Date on Master's Thesis/Doctoral Dissertation

8-2017

Document Type

Doctoral Dissertation

Degree Name

Ph. D.

Department

Pharmacology and Toxicology

Degree Program

Pharmacology and Toxicology, PhD

Committee Chair

Arteel, Gavin

Committee Co-Chair (if applicable)

Roman, Jesse

Committee Member

Roman, Jesse

Committee Member

Siskind, Leah

Committee Member

Hoyle, Gary

Committee Member

States, J. Christopher

Abstract

Background. Individuals who chronically abuse alcohol are almost 4 times more likely to develop Acute Respiratory Distress Syndrome (ARDS), the most severe form of Acute Lung Injury (ALI), but the mechanisms by which alcohol abuse sensitizes the lung to injury are poorly understood.
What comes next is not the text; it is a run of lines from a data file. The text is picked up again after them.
Lemma srem_loop_run argv o X n :
  is_set o X → X ≠ ∅ → Forall robj_ok argv → Z.of_nat (size X) < 2 ^ 30 →
  ∃ o', srem_loop seed g o argv n = Some (n + Z.of_nat (size (X ∩ arg_texts argv)), bool_decide (X ∖ arg_texts argv = ∅), o') ∧
    is_set o' (X ∖ arg_texts argv) ∧ is_dict o' = is_dict o.
Proof.
  intros Ho Hne Hok HX. revert o X n Ho Hne HX. induction Hok as [|v argv Hv Hok IH]; intros o X n Ho Hne HX.
  - exists o. change (arg_texts []) with (∅ : gset bytes). rewrite minus_empty, meet_empty, size_empty, Z.add_0_r.
    by rewrite bool_decide_false.
  - cbn [srem_loop]. rewrite arg_texts_cons. destruct (Remove_is seed addr g _ key_object Hmax Hkey o X v Ho Hv HX) as (o1 & -> & Ho1 & <-).
    rewrite bind_Some_eq. pose proof (size_diff_le X {[robj_text v]}). destruct (decide (robj_text v ∈ X)) as [Hin|Hin].
    + rewrite bool_decide_true by done. cbn zeta. rewrite (size_is seed _ o1 _ Ho1), bind_Some_eq.
      rewrite (meet_present _ _ _ Hin), size_add, decide_False, minus_both.
      2:{ rewrite elem_of_intersection, elem_of_difference, elem_of_singleton. tauto. }
      destruct (Z.eqb_spec (Z.of_nat (size (X ∖ {[robj_text v]}))) 0) as [Hz|Hz].
      * assert (X ∖ {[robj_text v]} = ∅) as He by (apply leibniz_equiv, size_empty_inv; lia). rewrite He in *. exists o1.
        rewrite empty_minus, empty_meet, size_empty. by rewrite bool_decide_true.
      * destruct (IH o1 _ (n + 1) Ho1) as (o' & -> & Ho' & <-); [|lia|].
        -- intros He. apply Hz. by rewrite He, size_empty.
        -- exists o'. split; [|done]. do 3 f_equal. lia.
    + rewrite bool_decide_false by done. rewrite minus_both, (meet_absent _ _ _ Hin), (minus_absent _ _ Hin) in *.
      destruct (IH o1 X n Ho1 Hne HX) as (o' & -> & Ho'). by exists o'.
Qed.
(** ** Keys *)

(** The keys of [h] are the sets [H], none of them empty. *)
Definition keys_are (h : set_space) (H : gmap loc (gset bytes)) : Prop := heap_of h H ∧ map_Forall (λ _ X, X ≠ ∅) H.

Lemma key_cases h H k :
  keys_are h H →
  match h !! k with
  | Some o => is_set o (at_key H k) ∧ at_key H k ≠ ∅ ∧ H !! k = Some (at_key H k)
  | None => at_key H k = ∅ ∧ H !! k = None
  end.
Proof.
  intros [Hh Hne]. unfold at_key. specialize (Hh k). specialize (Hne k). destruct Hh as [o X HX|]; [|done]. split; [done|]. split; [|done]. by apply Hne.
Qed.

Lemma set_key_is h H k (so : option set_robj) X :
  keys_are h H → match so with Some o => is_set o X ∧ X ≠ ∅ | None => X = ∅ end →
  keys_are (match so with Some o => <[k := o]> h | None => delete k h end) (set_key H k X).
Proof.
  intros [Hh Hne] Ho. unfold set_key. destruct so as [o|].
  - destruct Ho as [Ho HX]. rewrite decide_False by done. split; [by apply map_Forall2_insert_2|]. by apply map_Forall_insert_2.
  - rewrite decide_True by done. split; [by apply map_Forall2_delete|]. by apply map_Forall_delete.
Qed.

Lemma set_key_same h H k : keys_are h H → set_key H k (at_key H k) = H.
Proof.
  intros Hk. pose proof (key_cases h H k Hk) as Hc. unfold set_key. destruct (h !! k) as [o|].
  - destruct Hc as (_ & Hne & HX). rewrite decide_False by done. by apply insert_id.
  - destruct Hc as [-> HX]. rewrite decide_True by done. by apply delete_id.
Qed.

(** The object under a key is replaced by one that stands for the same set. *)
Lemma keys_update h H k o o' : keys_are h H → h !! k = Some o → is_set o' (at_key H k) → keys_are (<[k := o']> h) H.
Proof.
  intros Hk Ho Ho'. rewrite <-(set_key_same h H k Hk). apply (set_key_is h H k (Some o') _ Hk). split; [done|].
  pose proof (key_cases h H k Hk) as Hc. rewrite Ho in Hc. apply Hc.
Qed.

Lemma create_value_is v : robj_ok v → ∃ o, setTypeCreate v = Some o ∧ is_set o ∅.
Proof.
  intros Hv. unfold setTypeCreate. destruct (representable_run v Hv) as (r & -> & _). rewrite bind_Some_eq. destruct r as [n|].
  - destruct (create_intset_is seed set_max_intset_entries key_object Hmax Hkey) as (o & -> & Ho & _). by exists o.
  - eexists. split; [done|]. by apply (create_set_is seed set_max_intset_entries key_object Hmax Hkey).
Qed.

Section universe.
Context (U : gset bytes) (HU : Z.of_nat (size U) < 2 ^ 30).

(** Nothing but the texts [U] is in a set. *)
Definition within (H : gmap loc (gset bytes)) : Prop := map_Forall (λ _ X, X ⊆ U) H.

Lemma at_key_within H k : within H → at_key H k ⊆ U.
Proof. intros HH. unfold at_key. specialize (HH k). destruct (H !! k) as [X|]; [by apply HH|]. apply empty_subseteq. Qed.

Lemma at_key_size H k : within H → Z.of_nat (size (at_key H k)) < 2 ^ 30.
Proof. intros HH. pose proof (subseteq_size _ _ (at_key_within H k HH)). lia. Qed.

Lemma set_key_within H k X : within H → X ⊆ U → within (set_key H k X).
Proof. intros HH HX. unfold set_key. case_decide; [by apply map_Forall_delete|by apply map_Forall_insert_2]. Qed.

(** What a command does: the reply, and the sets after it. *)
Definition runs (H : gmap loc (gset bytes)) (op : set_op) (res : option (set_reply * set_space)) : Prop :=
  ∃ r h' H', res = Some (r, h') ∧ spec_set_op H op r H' ∧ keys_are h' H' ∧ within H'.

Lemma sadd_runs h H key argv :
  keys_are h H → within H → argv ≠ [] → Forall robj_ok argv → arg_texts argv ⊆ U →
  runs H (SADD key argv) ('(n, h) ← saddCommand seed addr g set_max_intset_entries key_object h key argv; Some (SNumber n, h)).
Proof.
  intros Hk Hw Hne Hok HT. pose proof (key_cases h H key Hk) as Hc. unfold saddCommand, sadd.
  assert (∃ o, match h !! key with Some set => Some set | None => v ← head argv; setTypeCreate v end = Some o ∧ is_set o (at_key H key)) as (o & -> & Ho).
  { destruct (h !! key) as [o|]; [exists o; split; [done|apply Hc]|]. destruct Hc as [-> _]. destruct argv as [|v argv]; [done|]. apply Forall_cons in Hok as [Hv _].
    by apply create_value_is. }
  rewrite bind_Some_eq. pose proof (at_key_within H key Hw).
  destruct (sadd_loop_run U argv o (at_key H key) 0 Ho Hok) as (o' & -> & Ho' & _); [done..|]. rewrite !bind_Some_eq. eexists _, _, _. split; [done|].
  split; [done|]. split; [|by apply set_key_within, union_least]. apply (set_key_is h H key (Some o')); [done|]. split; [done|].
  destruct argv as [|v argv]; [done|]. rewrite arg_texts_cons. intros He. apply (not_elem_of_empty (C := gset bytes) (robj_text v)). rewrite <-He.
  apply elem_of_union_l, elem_of_union_l, elem_of_singleton. done.
Qed.

Lemma srem_runs h H key argv :
  keys_are h H → within H → Forall robj_ok argv → runs H (SREM key argv) ('(n, h) ← sremCommand seed g h key argv; Some (SNumber n, h)).
Proof.
  intros Hk Hw Hok. pose proof (key_cases h H key Hk) as Hc. unfold sremCommand. destruct (h !! key) as [o|] eqn:E.
  - destruct Hc as (Ho & Hne & _). destruct (srem_loop_run argv o _ 0 Ho Hne Hok) as (o' & -> & Ho' & _); [by apply at_key_size|].
    rewrite !bind_Some_eq. eexists _, _, _. split; [done|]. split; [done|]. split; [|apply set_key_within; [done|]].
    + case_bool_decide as He; [by apply (set_key_is h H key None)|by apply (set_key_is h H key (Some o'))].
    + etransitivity; [apply subseteq_difference_l; reflexivity|by apply at_key_within].
  - destruct Hc as [He Hn]. rewrite bind_Some_eq. exists (SNumber 0), h, H. split; [done|]. split; [|done]. cbn [spec_set_op].
    rewrite He, empty_meet, empty_minus, size_empty. split; [done|]. by rewrite <-He, (set_key_same h H key Hk).
Qed.

Lemma sismember_runs h H key ele :
  keys_are h H → within H → robj_ok ele →
  runs H (SISMEMBER key ele) ('(b, h) ← sismemberCommand seed g h key ele; Some (SNumber (Z.b2z b), h)).
Proof.
  intros Hk Hw Hok. pose proof (key_cases h H key Hk) as Hc. unfold sismemberCommand, sismember. destruct (h !! key) as [o|] eqn:E.
  - destruct Hc as (Ho & Hne & _). destruct (tryObjectEncoding_text ele Hok) as (v & -> & Ht & Hv). rewrite bind_Some_eq.
    destruct (IsMember_is seed g _ o _ v Ho Hv) as (o' & -> & Ho' & _). rewrite !bind_Some_eq, Ht. eexists _, _, _. split; [done|]. split; [done|].
    split; [|done]. by eapply keys_update.
  - destruct Hc as [He _]. rewrite bind_Some_eq. exists (SNumber 0), h, H. split; [done|]. split; [|done]. cbn [spec_set_op]. by rewrite He.
Qed.

Lemma scard_runs h H key : keys_are h H → within H → runs H (SCARD key) (n ← scardCommand h key; Some (SNumber n, h)).
Proof.
  intros Hk Hw. pose proof (key_cases h H key Hk) as Hc. unfold scardCommand. destruct (h !! key) as [o|] eqn:E.
  - destruct Hc as (Ho & _). rewrite (size_is seed _ o _ Ho), bind_Some_eq. by eexists _, _, _.
  - destruct Hc as [He _]. rewrite bind_Some_eq. exists (SNumber 0), h, H. split; [done|]. split; [|done]. cbn [spec_set_op]. by rewrite He.
Qed.

(** The element moved goes into the destination. *)
Lemma move_in_run h H dst v :
  keys_are h H → within H → robj_ok v → robj_text v ∈ U →
  ∃ o h', (dstset ← match h !! dst with Some dstset => Some dstset | None => setTypeCreate v end;
      '(_, dstset) ← setTypeAdd seed addr g set_max_intset_entries key_object dstset v;
      Some (true, <[dst := dstset]> h)) = Some (true, h') ∧ h' = <[dst := o]> h ∧
    keys_are h' (set_key H dst ({[robj_text v]} ∪ at_key H dst)) ∧ within (set_key H dst ({[robj_text v]} ∪ at_key H dst)).
Proof.
  intros Hk Hw Hv HU'. pose proof (key_cases h H dst Hk) as Hc.
  assert (∃ o, match h !! dst with Some dstset => Some dstset | None => setTypeCreate v end = Some o ∧ is_set o (at_key H dst)) as (o & -> & Ho).
  { destruct (h !! dst) as [o|]; [exists o; split; [done|apply Hc]|]. destruct Hc as [-> _]. by apply create_value_is. }
  rewrite bind_Some_eq. destruct (Add_is seed addr g _ key_object Hmax Hkey o _ v Ho Hv) as (o' & -> & Ho' & _); [by apply at_key_size|].
  rewrite bind_Some_eq. eexists o', _. split; [done|]. split; [done|]. split.
  - apply (set_key_is h H dst (Some o') _ Hk). split; [done|]. intros He. apply (not_elem_of_empty (C := gset bytes) (robj_text v)). rewrite <-He.
    apply elem_of_union_l, elem_of_singleton. done.
  - apply set_key_within; [done|]. apply union_least; [by apply singleton_subseteq_l|by apply at_key_within].
Qed.

Lemma at_key_other H k k' X : k ≠ k' → at_key (set_key H k X) k' = at_key H k'.
Proof. intros Hne. unfold at_key, set_key. case_decide; [by rewrite lookup_delete_ne|by rewrite lookup_insert_ne]. Qed.

Lemma smove_runs h H src dst ele :
  keys_are h H → within H → robj_ok ele →
  runs H (SMOVE src dst ele)
    ('(b, h) ← smoveCommand seed addr g set_max_intset_entries key_object h src dst ele; Some (SNumber (Z.b2z b), h)).
Proof.
  intros Hk Hw Hok. pose proof (key_cases h H src Hk) as Hc. unfold smoveCommand, runs. cbn [spec_set_op].
  destruct (tryObjectEncoding_text ele Hok) as (v & -> & Ht & Hv). rewrite bind_Some_eq, <-Ht. destruct (h !! src) as [o|] eqn:E.
  2:{ destruct Hc as [He _]. rewrite bind_Some_eq. exists (SNumber 0), h, H. split; [done|]. split; [|done]. by rewrite decide_False by (rewrite He; apply not_elem_of_empty). }
  destruct Hc as (Ho & Hne & HX). destruct (decide (src = dst)) as [<-|Hsd].
  { destruct (IsMember_is seed g _ o _ v Ho Hv) as (o' & -> & Ho' & _). rewrite !bind_Some_eq. eexists _, _, H. split; [done|].
    split; [|split; [by eapply keys_update|done]]. by destruct (decide (robj_text v ∈ at_key H src)); [rewrite bool_decide_true|rewrite bool_decide_false]. }
  destruct (Remove_is seed addr g _ key_object Hmax Hkey o _ v Ho Hv) as (o' & -> & Ho' & _); [by apply at_key_size|]. rewrite bind_Some_eq.
  cbn zeta. destruct (decide (robj_text v ∈ at_key H src)) as [Hin|Hin].
  - rewrite bool_decide_true by done. cbn [negb]. rewrite (size_is seed _ o' _ Ho'), bind_Some_eq.
    set (X' := at_key H src ∖ {[robj_text v]}) in *. pose proof (at_key_within H src Hw) as HwX.
    assert (keys_are (if Z.of_nat (size X') =? 0 then delete src (<[src:=o']> h) else <[src:=o']> h) (set_key H src X')) as Hk'.
    { destruct (Z.eqb_spec (Z.of_nat (size X')) 0) as [Hz|Hz].
      - rewrite delete_insert_eq. apply (set_key_is h H src None); [done|]. apply leibniz_equiv, size_empty_inv. lia.
      - apply (set_key_is h H src (Some o')); [done|]. split; [done|]. intros He. apply Hz. by rewrite He, size_empty. }
    assert (within (set_key H src X')) as Hw'.
    { apply set_key_within; [done|]. etransitivity; [apply subseteq_difference_l; reflexivity|done]. }
    destruct (move_in_run _ _ dst v Hk' Hw' Hv) as (o2 & h2 & -> & _ & Hk2 & Hw2); [by apply HwX|]. rewrite bind_Some_eq.
    rewrite at_key_other in Hk2, Hw2 by done. by eexists _, _, _.
  - rewrite bool_decide_false by done. cbn [negb]. rewrite bind_Some_eq. eexists _, _, H. split; [done|]. split; [done|]. split; [|done].
    eapply keys_update; [done..|]. by rewrite (minus_absent _ _ Hin) in Ho'.
Qed.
However, the lung appears to share many parallel mechanisms of injury with the liver- a primary target of alcohol abuse. The overarching goal of this dissertation was therefore to expand on established mechanisms of alcohol-induced liver injury to ask innovative questions about mechanisms of alcohol-enhanced acute lung injury, as well as to develop new tools that may be used to gain novel insight into the liver-lung axis of alcoholinduced injury. Methods. Male mice were exposed to ethanol containing liquid diet either chronically (6 weeks) or in a chronic + binge pattern. Some mice were administered lipopolysaccharide (LPS) to induce acute lung injury. Lung injury and inflammation were assessed. To develop an animal model by which liver-lung interactions could be investigated, tamoxifen-loaded polymer nanoparticles were administered intrasplenically to a tamoxifen-inducible, Cre-mediated, dual-fluorescent reporter construct. Results. Chapter III of this dissertation describes a mechanism by which plasminogen activator inhibitor-1 (PAI-1) is involved in alcoholenhanced acute lung injury. Specifically, it was proposed that PAI-1-mediated fibrin accumulation promotes the aggregation of platelets, thereby propagating lung injury and inflammation. Chapter IV of this dissertation characterizes a recently-developed animal model of chronic + binge alcohol exposure, finding that animals exposed to chronic + binge alcohol exposure exhibit pulmonary inflammation and airway hyperresponsiveness. Finally, Chapter V of this dissertation develops an animal model to investigate liver-lung interactions during chronic alcohol exposure. It was found that tamoxifen-loaded polymer nanoparticles, when administered intrasplenically, selectively alter the genetics of hepatic cells, while avoiding other tissues, including the lung. Discussion. The work presented in this dissertation has, in conclusion, uncovered novel mechanisms by which alcohol sensitizes the lung to a second injury, shown that ethanol alone is sufficient to cause lung inflammation, and developed a novel animal method to examine liver-lung interactions during alcohol exposure.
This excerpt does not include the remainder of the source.